Personal information
- Full name: Kara Elise Lang Romero
- Birth name: Kara Elise Lang
- Date of birth: 22 October 1986 (age 39)
- Place of birth: Calgary, Alberta, Canada
- Height: 5 ft 10 in (1.78 m)
- Position: Forward

College career
- Years: Team / Apps / (Gls)
- 2005–2008: UCLA

Senior career*
- Years: Team / Apps / (Gls)
- 2003–2006: Vancouver Whitecaps FC / 22 / (13)
- 2009: Pali Blues / 3 / (1)
- 2010: Vancouver Whitecaps FC / 8 / (1)

International career^{‡}
- 2002: Canada U-19
- 2002–2011: Canada / 92 / (34)

= Kara Lang =

Canadian soccer player (born 1986)

Kara Elise Lang Romero (born 22 October 1986) is a former Canadian soccer player and current sports analyst, who represented her country in two FIFA World Cups and the Olympic Games, and played club soccer for Vancouver Whitecaps Women. She is the youngest woman to be named to Canada National Women's Team, making her National Team debut on 1 March 2002 at the Algarve Cup in Portugal at age 15. Lang retired on 5 January 2011 at the age of 24 due to recurring knee and ACL injuries. Lang began a comeback in 2013, with her ambition being to help Canada in the 2015 FIFA Women's World Cup, but suffered a third ACL injury in February 2014, effectively ending her comeback.

She now has two sons and a daughter with retired professional baseball pitcher Ricky Romero.

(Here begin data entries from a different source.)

Definition prepare (w : World) (req : Request) (s : Store) : Prepared * Store :=
  if String.eqb (method req) "OPTIONS" then
    (Reply {| status := 200; body := None |}, s)
  else if negb (String.eqb (method req) "POST") then
    (Reply (json 405 [("error", JStr "Method not allowed")]), s)
  else if bool_decide (name req = Some "quota-check") then
    let '(r, s1) := quotaCheck (clock w) req s in (Reply r, s1)
  else
    match name req, fileData req, fileName req with
    | Some name, Some fileData, Some fileName =>
        if String.eqb name "" || String.eqb fileData "" || String.eqb fileName ""
        then (Reply (json 400 [("error", JStr "Data tidak lengkap")]), s)
        else if negb (validName name)
        then (Reply (json 400 [("error",
                 JStr "Nama hanya huruf kecil, angka, tanda hubung")]), s)
        else admission w req name fileData fileName s
    | _, _, _ => (Reply (json 400 [("error", JStr "Data tidak lengkap")]), s)
    end.

(** [quotaInfo.remaining--] *)
Definition decrement (d : QuotaInfo) : QuotaInfo :=
  set_remaining (remaining d - 1) d.

(** The test of the inner [catch]: the error code is [name_already_exists]
    or the lowered message includes [already exists]. *)
Definition nameTaken (e : option ApiError) : bool :=
  match e with
  | None => false
  | Some err =>
      bool_decide (code err = Some "name_already_exists")
      || match message err with
         | Some m => Js.includes (Js.toLowerCase m) "already exists"
         | None => false
         end
  end.

(** The part of the handler that follows the provider's answer. *)
Definition settle (c : Clock) (name clientId : string) (quotaInfo : ref)
    (o : Outcome) (s : Store) : Response * Store :=
  match o with
  | Resolved deployment =>
      let s1 := mutate decrement quotaInfo s in
      let s2 := mutate (set_lastDeployment (Some (deployedNow c))) quotaInfo s1 in
      let s3 := mutate (set_cooldownUntil (cooldownNow c + 5 * 60 * 1000))
                       quotaInfo s2 in
      let s4 := saveQuotaInfo clientId quotaInfo s3 in
      let url := if truthy (url deployment)
                 then "https://" +:+ orElse (url deployment) ""
                 else "https://" +:+ name +:+ ".vercel.app" in
      (json 200 ([("success", JBool true); ("url", JStr url)]
                 ++ match id deployment with
                    | Some i => [("deploymentId", JStr i)]
                    | None => []
                    end
                 ++ [("remainingQuota", JNum (remaining (deref s4 quotaInfo)))]),
       s4)
  | Rejected e =>
      if nameTaken e then
        let s1 := mutate decrement quotaInfo s in
        let s2 := saveQuotaInfo clientId quotaInfo s1 in
        (json 400 [("error", JStr "Nama sudah digunakan, coba nama lain");
                   ("remainingQuota", JNum (remaining (deref s2 quotaInfo)))],
         s2)
      else
        (json 500 [("error",
                    JStr (orElse (e ≫= message) "Deployment gagal"))], s)
  end.

Definition handler (w : World) (req : Request) (s : Store) : Response * Store :=
  match prepare w req s with
  | (Reply r, s1) => (r, s1)
  | (Submit name _ clientId quotaInfo, s1) =>
      settle (clock w) name clientId quotaInfo (vercel w) s1
  end.

(** Requests are served one after the other, each to its end (one request per
    invocation: no other request runs while the handler awaits the provider):
    the store they leave, and the responses they get. *)
Fixpoint serve (rs : list (World * Request)) (s : Store) : Store :=
  match rs with
  | [] => s
  | (w, req) :: rest => serve rest (snd (handler w req s))
  end.

Fixpoint replies (rs : list (World * Request)) (s : Store) : list Response :=
  match rs with
  | [] => []
  | (w, req) :: rest =>
      fst (handler w req s) :: replies rest (snd (handler w req s))
  end.

End Handler.

(** ** Vocabulary of the statements *)

(** [sub] occurs in [s]. *)
Definition contains (s sub : string) : Prop :=
  ∃ pre post, s = pre +:+ sub +:+ post.

(** Every reference of the map is allocated, and its object satisfies [P].
    JavaScript has no dangling reference: every store the program can be in
    satisfies [allocated]. *)
Definition holds (P : string → QuotaInfo → Prop) (s : Store) : Prop :=
  ∀ k l, deploymentData s !! k = Some l → ∃ d, heap s !! l = Some d ∧ P k d.
(** The numeral of a natural number: digits only, at least one, and of
    the right value. *)
Lemma of_nat_spec (n : nat) :
  PyStr.all_digits (PyStr.of_nat n) = true
  /\ PyStr.of_nat n <> ""
  /\ PyStr.digits_value 0 (PyStr.of_nat n) = Z.of_nat n.
Proof.
  unfold PyStr.of_nat. split; [|split].
  - apply nat_digits_all_digits. reflexivity.
  - cbn [PyStr.nat_digits]. destruct (n / 10)%nat; [discriminate|].
    apply nat_digits_not_empty. discriminate.
  - rewrite nat_digits_value by lia. reflexivity.
Qed.

Lemma all_digits_head (s : string) :
  PyStr.all_digits s = true -> s <> "" ->
  exists c r, s = String c r /\ PyStr.is_digit c = true
              /\ PyStr.all_digits r = true.
Proof.
  destruct s as [|c r]; [contradiction|]. simpl. intros H _.
  apply andb_prop in H as [Hc Hr]. eauto.
Qed.

Lemma digit_not_minus (c : ascii) :
  PyStr.is_digit c = true -> Ascii.eqb "-" c = false.
Proof.
  intros H. apply Ascii.eqb_neq. intros <-. discriminate.
Qed.

Lemma substring_all (s : string) : String.substring 0 (String.length s) s = s.
Proof. induction s as [|c s IH]; [reflexivity|]. simpl. rewrite IH. reflexivity. Qed.

(** [int(str(i)) == i], and [str(i)] passes the integer test of the
    tokenizer. *)
Lemma of_Z_round_trip (i : Z) :
  PyStr.isnumeric (PyStr.removeprefix (PyStr.of_Z i) "-") = true
  /\ PyStr.to_int (PyStr.of_Z i) = i.
Proof.
  unfold PyStr.of_Z. destruct (i <? 0) eqn:Hi.
  - apply Z.ltb_lt in Hi.
    destruct (of_nat_spec (Z.to_nat (- i))) as (Hd & Hne & Hv).
    split.
    + unfold PyStr.removeprefix. simpl.
      rewrite Nat.sub_0_r, substring_all.
      destruct (PyStr.of_nat (Z.to_nat (- i))); [contradiction|exact Hd].
    + simpl. rewrite Hv. lia.
  - apply Z.ltb_ge in Hi.
    destruct (of_nat_spec (Z.to_nat i)) as (Hd & Hne & Hv).
    destruct (all_digits_head _ Hd Hne) as (c & r & Hs & Hc & Hr).
    rewrite Hs in *. clear Hs Hd Hne.
    destruct c as [[] [] [] [] [] [] [] []];
      try (vm_compute in Hc; discriminate Hc);
      (split; [unfold PyStr.removeprefix; simpl; exact Hr
              |unfold PyStr.to_int; rewrite Hv; lia]).
Qed.

(** *** The tokenizer on the text of a path *)

Lemma replace_app (a b : ascii) (s t : string) :
  PyStr.replace a b (s +:+ t) = PyStr.replace a b s +:+ PyStr.replace a b t.
Proof.
  induction s as [|c s IH]; [reflexivity|].
  rewrite app_cons. simpl. rewrite IH. reflexivity.
Qed.

Lemma remove_app (a : ascii) (s t : string) :
  PyStr.remove a (s +:+ t) = PyStr.remove a s +:+ PyStr.remove a t.
Proof.
  induction s as [|c s IH]; [reflexivity|].
  rewrite app_cons. simpl. rewrite IH. destruct (Ascii.eqb c a); reflexivity.
Qed.

Lemma replace_absent (a b : ascii) (s : string) :
  PyStr.contains a s = false -> PyStr.replace a b s = s.
Proof.
  induction s as [|c s IH]; [reflexivity|]. simpl.
  destruct (Ascii.eqb c a); [discriminate|]. intros H. rewrite (IH H).
  reflexivity.
Qed.

Lemma remove_absent (a : ascii) (s : string) :
  PyStr.contains a s = false -> PyStr.remove a s = s.
Proof.
  induction s as [|c s IH]; [reflexivity|]. simpl.
  destruct (Ascii.eqb c a); [discriminate|]. intros H. rewrite (IH H).
  reflexivity.
Qed.

Lemma contains_app (a : ascii) (s t : string) :
  PyStr.contains a (s +:+ t) = PyStr.contains a s || PyStr.contains a t.
Proof.
  induction s as [|c s IH]; [reflexivity|].
  rewrite app_cons. simpl. destruct (Ascii.eqb c a); [reflexivity|exact IH].
Qed.

Lemma all_digits_contains (a : ascii) (s : string) :
  PyStr.is_digit a = false -> PyStr.all_digits s = true ->
  PyStr.contains a s = false.
Proof.
  intros Ha. induction s as [|c s IH]; [reflexivity|]. simpl.
  intros H. apply andb_prop in H as [Hc Hs].
  destruct (Ascii.eqb_spec c a) as [->|_]; [congruence|apply IH, Hs].
Qed.

(** A numeral holds digits and at most a leading minus sign. *)
Lemma of_Z_contains (a : ascii) (i : Z) :
  PyStr.is_digit a = false -> a <> "-"%char ->
  PyStr.contains a (PyStr.of_Z i) = false.
Proof.
  intros Ha Hm. unfold PyStr.of_Z. destruct (i <? 0).
  - cbn [PyStr.contains].
    destruct (Ascii.eqb_spec "-" a) as [<-|_]; [contradiction|].
    apply all_digits_contains; [exact Ha|apply of_nat_spec].
  - apply all_digits_contains; [exact Ha|apply of_nat_spec].
Qed.

Lemma plain_name_facts (s : string) :
  plain_name s = true ->
  PyStr.contains "." s = false /\ PyStr.contains "[" s = false
  /\ PyStr.contains "]" s = false
  /\ PyStr.isnumeric (PyStr.removeprefix s "-") = false.
Proof.
  unfold plain_name. intros H.
  apply andb_prop in H as [H H4]. apply andb_prop in H as [H H3].
  apply andb_prop in H as [H1 H2].
  rewrite !negb_true_iff in *. auto.
Qed.

Lemma normalise_render_tail (path : list token) :
  plain_names path = true ->
  PyStr.remove "]" (PyStr.replace "[" "." (render_tail path))
  = dotted_tail path.
Proof.
  induction path as [|t path IH]; [reflexivity|]. simpl.
  intros H. apply andb_prop in H as [Ht Hp]. specialize (IH Hp).
  destruct t as [name|i].
  - destruct (plain_name_facts name Ht) as (_ & H1 & H2 & _).
    rewrite !replace_app, !remove_app, IH.
    rewrite (replace_absent _ _ name H1), (remove_absent _ name H2).
    reflexivity.
  - rewrite !replace_app, !remove_app, IH.
    rewrite (replace_absent "[" "." (PyStr.of_Z i))
      by (apply of_Z_contains; [reflexivity|discriminate]).
    rewrite (remove_absent "]" (PyStr.of_Z i))
      by (apply of_Z_contains; [reflexivity|discriminate]).
    reflexivity.
Qed.

Lemma split_piece (p rest : string) :
  PyStr.contains "." p = false ->
  PyStr.split "." (p +:+ String "." rest) = p :: PyStr.split "." rest.
Proof.
  induction p as [|c p IH]; [reflexivity|].
  rewrite app_cons. simpl. destruct (Ascii.eqb c "."); [discriminate|].
  intros H. rewrite (IH H). reflexivity.
Qed.

Lemma split_last_piece (p : string) :
  PyStr.contains "." p = false -> PyStr.split "." p = [p].
Proof.
  induction p as [|c p IH]; [reflexivity|]. simpl.
  destruct (Ascii.eqb c "."); [discriminate|].
  intros H. rewrite (IH H). reflexivity.
Qed.

Lemma format_token_no_dot (t : token) :
  (match t with TStr s => plain_name s | TInt _ => true end) = true ->
  PyStr.contains "." (format_token t) = false.
Proof.
  destruct t as [name|i]; simpl.
  - intros H. apply plain_name_facts, H.
  - intros _. apply of_Z_contains; [reflexivity|discriminate].
Qed.

Lemma split_dotted (p : string) (path : list token) :
  PyStr.contains "." p = false ->
  plain_names path = true ->
  PyStr.split "." (p +:+ dotted_tail path) = p :: List.map format_token path.
Proof.
  revert p. induction path as [|t path IH]; intros p Hp Hn.
  - simpl. rewrite app_nil_r. apply split_last_piece, Hp.
  - simpl in Hn. apply andb_prop in Hn as [Ht Hn]. simpl.
    change ("." +:+ format_token t +:+ dotted_tail path)
      with (String "." (format_token t +:+ dotted_tail path)).
    rewrite (split_piece _ _ Hp), (IH _ (format_token_no_dot t Ht) Hn).
    reflexivity.
Qed.

Lemma tokenize_rendered_path (name : string)
    (path : list token) :
  plain_name name = true ->
  plain_names path = true ->
  _get_tokenized_keypath (render_path name path) = TStr name :: path.
Proof.
  intros Hname Hpath. unfold _get_tokenized_keypath, render_path.
  destruct (plain_name_facts name Hname) as (H0 & H1 & H2 & H3).
  rewrite replace_app, remove_app, (normalise_render_tail path Hpath).
  rewrite (replace_absent _ _ name H1), (remove_absent _ name H2).
  rewrite (split_dotted name path H0 Hpath). simpl. rewrite H3. f_equal.
  clear -Hpath. induction path as [|t path IH]; [reflexivity|].
  simpl in Hpath. apply andb_prop in Hpath as [Ht Hp]. simpl.
  rewrite (IH Hp). f_equal. destruct t as [s|i]; simpl.
  - destruct (plain_name_facts s Ht) as (_ & _ & _ & ->). reflexivity.
  - destruct (of_Z_round_trip i) as [-> ->]. reflexivity.
Qed.
(** Glob matching of [KEYS pattern]: [*] matches any run of characters,
    [?] any one character, every other character itself. (Bracket
    classes and backslash escapes are left out: the patterns of this
    program are built from geohash cells.) *)
Fixpoint glob_match (p s : string) : bool :=
  match p with
  | EmptyString => match s with EmptyString => true | String _ _ => false end
  | String c p' =>
      if Ascii.eqb c "*"%char then
        (fix star (s : string) : bool :=
           glob_match p' s ||
           match s with
           | EmptyString => false
           | String _ s' => star s'
           end) s
      else
        match s with
        | EmptyString => false
        | String d s' =>
            (Ascii.eqb c "?"%char || Ascii.eqb c d) && glob_match p' s'
        end
  end.

(** [KEYS pattern]: the live keys the pattern matches. *)
Definition keys {S : Type} (db : gmap string (entry S)) (now : Z)
    (pattern : string) : list string :=
  filter (λ k, glob_match pattern k = true ∧ is_Some (live db now k))
         (map_to_list db).*1.

End Redis.

(** ** decay.service.js: the temporal scorer *)

Module Decay.

Local Open Scope R_scope.

(** [DECAY_CONFIG] *)
Definition BASE_SCORE : R := 1.0.
Definition DECAY_FACTOR : R := 0.1.
Definition MAX_AGE_DAYS : R := 90.
Definition BOOST_PREMIUM : R := 1.2.
Definition BOOST_FEATURED : R := 1.1.
Definition BOOST_VERIFIED : R := 1.05.
Definition RECENT_maxDays : R := 7.
Definition RECENT_weight : R := 1.0.
Definition MEDIUM_maxDays : R := 30.
Definition MEDIUM_weight : R := 0.8.
Definition OLD_weight : R := 0.6.

(** The [propertyAttributes] object; a field that is absent or falsy is
    [false]. [{}] is [noAttributes]. *)
Record attributes : Type := Attributes {
  isPremium : bool;
  isFeatured : bool;
  isVerified : bool
}.

Definition noAttributes : attributes := Attributes false false false.

(** [(currentDate - propertyDate) / (1000 * 60 * 60 * 24)] *)
Definition ageInDays (now dateAdded : Z) : R :=
  IZR (now - dateAdded) / (1000 * 60 * 60 * 24).

Definition calculateTemporalScore (now dateAdded : Z)
    (propertyAttributes : attributes) : R :=
  let age := ageInDays now dateAdded in
  let score := BASE_SCORE * exp (- DECAY_FACTOR * Rmin age MAX_AGE_DAYS) in
  let score :=
    if Rle_dec age RECENT_maxDays then score * RECENT_weight
    else if Rle_dec age MEDIUM_maxDays then score * MEDIUM_weight
    else score * OLD_weight in
  let score := if isPremium propertyAttributes then score * BOOST_PREMIUM else score in
  let score := if isFeatured propertyAttributes then score * BOOST_FEATURED else score in
  let score := if isVerified propertyAttributes then score * BOOST_VERIFIED else score in
  score.

(** [Math.floor] *)
Definition Math_floor (x : R) : Z := Int_part x.

Definition calculateDynamicTTL (score : R) (baseTime : R) : Z :=
  let minTTL := baseTime * 0.5 in
  let maxTTL := baseTime * 2 in
  Math_floor (minTTL + (maxTTL - minTTL) * score).

(** The default value of the [baseTime] parameter. *)
Definition defaultBaseTime : R := 3600.

(** *** The formulas of the specification, for comparison *)

Definition clamp (x lo hi : R) : R := Rmax lo (Rmin x hi).

Definition spec_timeWeight (ageDays : R) : R :=
  if Rle_dec ageDays 7 then 1.0
  else if Rle_dec ageDays 30 then 0.8
  else 0.6.

Definition spec_boost (a : attributes) : R :=
  (if isPremium a then 1.2 else 1) *
  (if isFeatured a then 1.1 else 1) *
  (if isVerified a then 1.05 else 1).

(** The score formula, for a given way [ageOf] of deriving [ageDays] from
    the raw age in days. *)
Definition score_formula (ageOf : R -> R) (now dateAdded : Z) (a : attributes) : R :=
  let ageDays := ageOf (ageInDays now dateAdded) in
  let base := 1.0 * exp (- 0.1 * ageDays) in
  base * spec_timeWeight ageDays * spec_boost a.

(** As the specification words it: [ageDays = clamp(age, 0, 90)]. *)
Definition spec_temporalScore : Z -> Z -> attributes -> R :=
  score_formula (fun age => clamp age 0 90).

(** With the upper bound only: [ageDays = min(age, 90)]. *)
Definition upper_clamped_temporalScore : Z -> Z -> attributes -> R :=
  score_formula (fun age => Rmin age 90).

(** As the specification words it:
    [ttl = floor(minTTL + (maxTTL - minTTL) * clamp(score, 0, 1))]. *)
Definition spec_dynamicTTL (score : R) (base : R) : Z :=
  let minTTL := 0.5 * base in
  let maxTTL := 2 * base in
  Math_floor (minTTL + (maxTTL - minTTL) * clamp score 0 1).

(** *** The cached bucket *)

(** [metadata: { dateAdded, ...propertyAttributes }] *)
Record metadata : Type := Metadata {
  dateAdded : Z;
  attrs : attributes
}.

(** The object written under a cache key. *)
Record bucket (V : Type) : Type := Bucket {
  data : V;
  score : R;
  timestamp : Z;
  meta : metadata
}.
Arguments Bucket {V} data score timestamp meta.
Arguments data {V} b.
Arguments score {V} b.
Arguments timestamp {V} b.
Arguments meta {V} b.

(** The sorted set that ranks the cache keys by score. *)
Definition temporal_scores : string := "temporal_scores".

(** The module's state: the Redis connection and the [cacheHits]
    counter. *)
Record state (V : Type) : Type := State {
  client : gmap string (Redis.entry (bucket V));
  cacheHits : Z
}.
Arguments State {V} client cacheHits.
Arguments client {V} s.
Arguments cacheHits {V} s.

(** The largest number of seconds this module can hand to [SETEX]. Its
    TTL is a number computed from the score, and the score of a date in
    the future grows without bound ([Math.exp] ends at [Infinity]); the
    server reads the seconds as a signed 64-bit integer whose value in
    milliseconds has to fit too, so a TTL above [LLONG_MAX / 1000] is no
    expire time and the command throws. *)
Definition maxExpireSeconds : Z := 9223372036854775.

Section Cache.
Context {V : Type}.

(** The [setEx] of a TTL above [maxExpireSeconds] throws, like that of a
    TTL of 0 or less. *)
Definition setCacheWithTemporalDecay (db : gmap string (Redis.entry (bucket V)))
    (now : Z) (key : string) (value : V) (dateAdded : Z)
    (propertyAttributes : attributes)
  : bool * gmap string (Redis.entry (bucket V)) :=
  let score := calculateTemporalScore now dateAdded propertyAttributes in
  let ttl := calculateDynamicTTL score defaultBaseTime in
  if (maxExpireSeconds <? ttl)%Z then (false, db)
  else
    match Redis.setEx db now key ttl
            (Bucket value score now (Metadata dateAdded propertyAttributes)) with
    | None => (false, db)
    | Some db1 =>
        match Redis.zAdd db1 now temporal_scores score key with
        | None => (false, db1)
        | Some db2 => (true, db2)
        end
    end.

(** The result is [None] for [null]. *)
Definition getCacheWithTemporalCheck (st : state V) (now : Z) (key : string)
  : option V * state V :=
  match Redis.get (client st) now key with
  | None => (None, st)
  | Some None => (None, st)
  | Some (Some parsed) =>
      let hits := (cacheHits st + 1)%Z in
      let currentScore :=
        calculateTemporalScore now (dateAdded (meta parsed)) (attrs (meta parsed)) in
      if Rlt_dec currentScore (score parsed * 0.7) then
        let db1 := Redis.del (client st) [key] in
        match Redis.zRem db1 now temporal_scores key with
        | None => (None, State db1 hits)
        | Some db2 => (None, State db2 hits)
        end
      else (Some (data parsed), State (client st) hits)
  end.

(** [getCacheHits] *)
Definition getCacheHits (st : state V) : Z := cacheHits st.

(** The bucket that a write at [now] stores, and its entry with the
    instant at which it expires. *)
Definition writtenBucket (now : Z) (v : V) (d : Z) (a : attributes) : bucket V :=
  Bucket v (calculateTemporalScore now d a) now (Metadata d a).

Definition writtenEntry (now : Z) (v : V) (d : Z) (a : attributes)
  : Redis.entry (bucket V) :=
  Redis.Entry (Redis.RString (writtenBucket now v d a))
    (Some (now + calculateDynamicTTL (calculateTemporalScore now d a) defaultBaseTime * 1000)%Z).


(** The members of the ranking set: the ScoreIndex. *)
Definition scoreIndex (db : gmap string (Redis.entry (bucket V))) (now : Z)
  : gmap string R :=
  match Redis.live db now temporal_scores with
  | Some e => match Redis.value e with Redis.RZSet m => m | Redis.RString _ => ∅ end
  | None => ∅
  end.

End Cache.

End Decay.

(** ** The interfaces the services consume *)

(** The ngeohash library. *)
Class Geohash : Type := {
  Geohash_encode : R -> R -> Z -> string;
  Geohash_neighbors : string -> list string
}.

(** How a number prints inside a template literal. *)
Class NumberFormat : Type := {
  Number_toString : R -> string
}.

(** ** proximity-cache.service.js *)

Module ProximityCache.

Local Open Scope R_scope.

(** [GEOHASH_PRECISION] *)
Definition PRECISION_SMALL : Z := 7.
Definition PRECISION_MEDIUM : Z := 6.
Definition PRECISION_LARGE : Z := 5.

(** [organizeCache] *)
Definition getPrecision (radius : R) : Z :=
  if Rle_dec radius 1 then PRECISION_SMALL
  else if Rle_dec radius 5 then PRECISION_MEDIUM
  else PRECISION_LARGE.

Definition generateKey `{Geohash} `{NumberFormat} (lat lng radius : R) : string :=
  let precision := getPrecision radius in
  let geohash := Geohash_encode lat lng precision in
  ("geo:" ++ geohash ++ ":" ++ Number_toString radius)%string.

Definition getNeighbors `{Geohash} (lat lng radius : R) : list string :=
  let precision := getPrecision radius in
  Geohash_neighbors (Geohash_encode lat lng precision).

(** [radiusCache.invalidateRadius]: the body of the loop, then the loop
    over the centre cell and its neighbours. *)
Definition invalidateCell {S : Type} (now : Z)
    (db : gmap string (Redis.entry S)) (cell : string)
  : gmap string (Redis.entry S) :=
  let pattern := ("geo:" ++ cell ++ ":*")%string in
  let keys := Redis.keys db now pattern in
  if (0 <? Z.of_nat (length keys))%Z then Redis.del db keys else db.

Definition invalidateRadius `{Geohash} {S : Type}
    (db : gmap string (Redis.entry S)) (now : Z) (lat lng radius : R)
  : gmap string (Redis.entry S) :=
  let precision := getPrecision radius in
  let geohash := Geohash_encode lat lng precision in
  let neighbors := Geohash_neighbors geohash in
  let cellsToInvalidate := geohash :: neighbors in
  foldl (invalidateCell now) db cellsToInvalidate.

(** [cacheOptimizer]: its two counter maps. *)
Record counters : Type := Counters {
  hitCounter : gmap string Z;
  missCounter : gmap string Z
}.

Definition adjustCacheStrategy {S : Type} (db : gmap string (Redis.entry S))
    (now : Z) (geohash : string) (hitRatio : R) : gmap string (Redis.entry S) :=
  if Rlt_dec hitRatio 0.3 then
    Redis.expire db now ("geo:" ++ geohash ++ ":*")%string 1800
  else db.

Definition optimizeIfNeeded {S : Type} (c : counters)
    (db : gmap string (Redis.entry S)) (now : Z) (geohash : string)
  : counters * gmap string (Redis.entry S) :=
  let hits := default 0%Z (hitCounter c !! geohash) in
  let misses := default 0%Z (missCounter c !! geohash) in
  let total := (hits + misses)%Z in
  if (100 <=? total)%Z then
    let hitRatio := IZR hits / IZR total in
    let db' :=
      if Rlt_dec hitRatio 0.5 then adjustCacheStrategy db now geohash hitRatio
      else db in
    (Counters (<[geohash := 0%Z]> (hitCounter c))
              (<[geohash := 0%Z]> (missCounter c)), db')
  else (c, db).

Definition trackHit {S : Type} (c : counters)
    (db : gmap string (Redis.entry S)) (now : Z) (geohash : string)
  : counters * gmap string (Redis.entry S) :=
  let c' := Counters
              (<[geohash := (default 0 (hitCounter c !! geohash) + 1)%Z]> (hitCounter c))
              (missCounter c) in
  optimizeIfNeeded c' db now geohash.

Definition trackMiss {S : Type} (c : counters)
    (db : gmap string (Redis.entry S)) (now : Z) (geohash : string)
  : counters * gmap string (Redis.entry S) :=
  let c' := Counters
              (hitCounter c)
              (<[geohash := (default 0 (missCounter c !! geohash) + 1)%Z]> (missCounter c)) in
  optimizeIfNeeded c' db now geohash.

End ProximityCache.

(** ** redis.services.js: the plain cache helpers and their statistics *)

Module RedisServices.

(** The module's two counters. *)
Record stats : Type := Stats {
  cacheHits : Z;
  totalDataCached : Z
}.

(** [getCache]: the result is [None] when the command throws, [Some None]
    for [null]. *)
Definition getCache {S : Type} (st : stats) (db : gmap string (Redis.entry S))
    (now : Z) (key : string) : option (option S) * stats :=
  match Redis.get db now key with
  | None => (None, st)
  | Some (Some value) =>
      (Some (Some value), Stats (cacheHits st + 1) (totalDataCached st))
  | Some None => (Some None, st)
  end.

Definition getCacheHitCount (st : stats) : Z := cacheHits st.

Definition getTotalDataCached (st : stats) : Z := totalDataCached st.

(** What [Array.isArray(parsedValue)] and [parsedValue.length] see of a
    parsed value: [Some n] for an array of [n] elements, [None] for any
    other value. *)
Class JsonValue (S : Type) : Type := {
  arrayLength : S -> option nat
}.

(** [getTotalCachedDocuments]: an array counts its length, any other
    value counts one document. *)
Definition getTotalCachedDocuments {S : Type} `{JsonValue S}
    (db : gmap string (Redis.entry S)) (now : Z) : Z * Z :=
  let keys := Redis.keys db now "*" in
  let totalDocuments :=
    foldl (fun total key =>
             if String.eqb (Redis.type db now key) "string" then
               match Redis.get db now key with
               | Some (Some parsedValue) =>
                   match arrayLength parsedValue with
                   | Some len => (total + Z.of_nat len)%Z
                   | None => (total + 1)%Z
                   end
               | _ => total
               end
             else total) 0%Z keys in
  (Z.of_nat (length keys), totalDocuments).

She was inducted into the Canadian Soccer Hall of Fame as a player in November 2015.

==Personal life==
As of 2026, Lang is married to former baseball player Ricky Romero. The couple are parents to two sons and a daughter.

===Early life===
Lang was born on 22 October 1986 in Calgary, Alberta and raised in Oakville, Ontario. Her mother is originally from Manchester, England.

===Ethics===
Lang transitioned to vegetarianism as a teenager and, inspired and mentored by national teammate Amy Walsh, became vegan by the time Amy returned to the Canada squad.

==Career==

===College career===
Lang was ranked as the #1 recruit in the 2005 recruiting class, and chose UCLA. Lang was named as a preseason All-American, which is a notable achievement for a freshman. The UCLA Bruins, under head coach Jill Ellis, compiled an overall record of 22–2–2 in the 2005–2006 season, was ranked 4th nationally, and won the Pac-10 title on the strength of excellent team defence.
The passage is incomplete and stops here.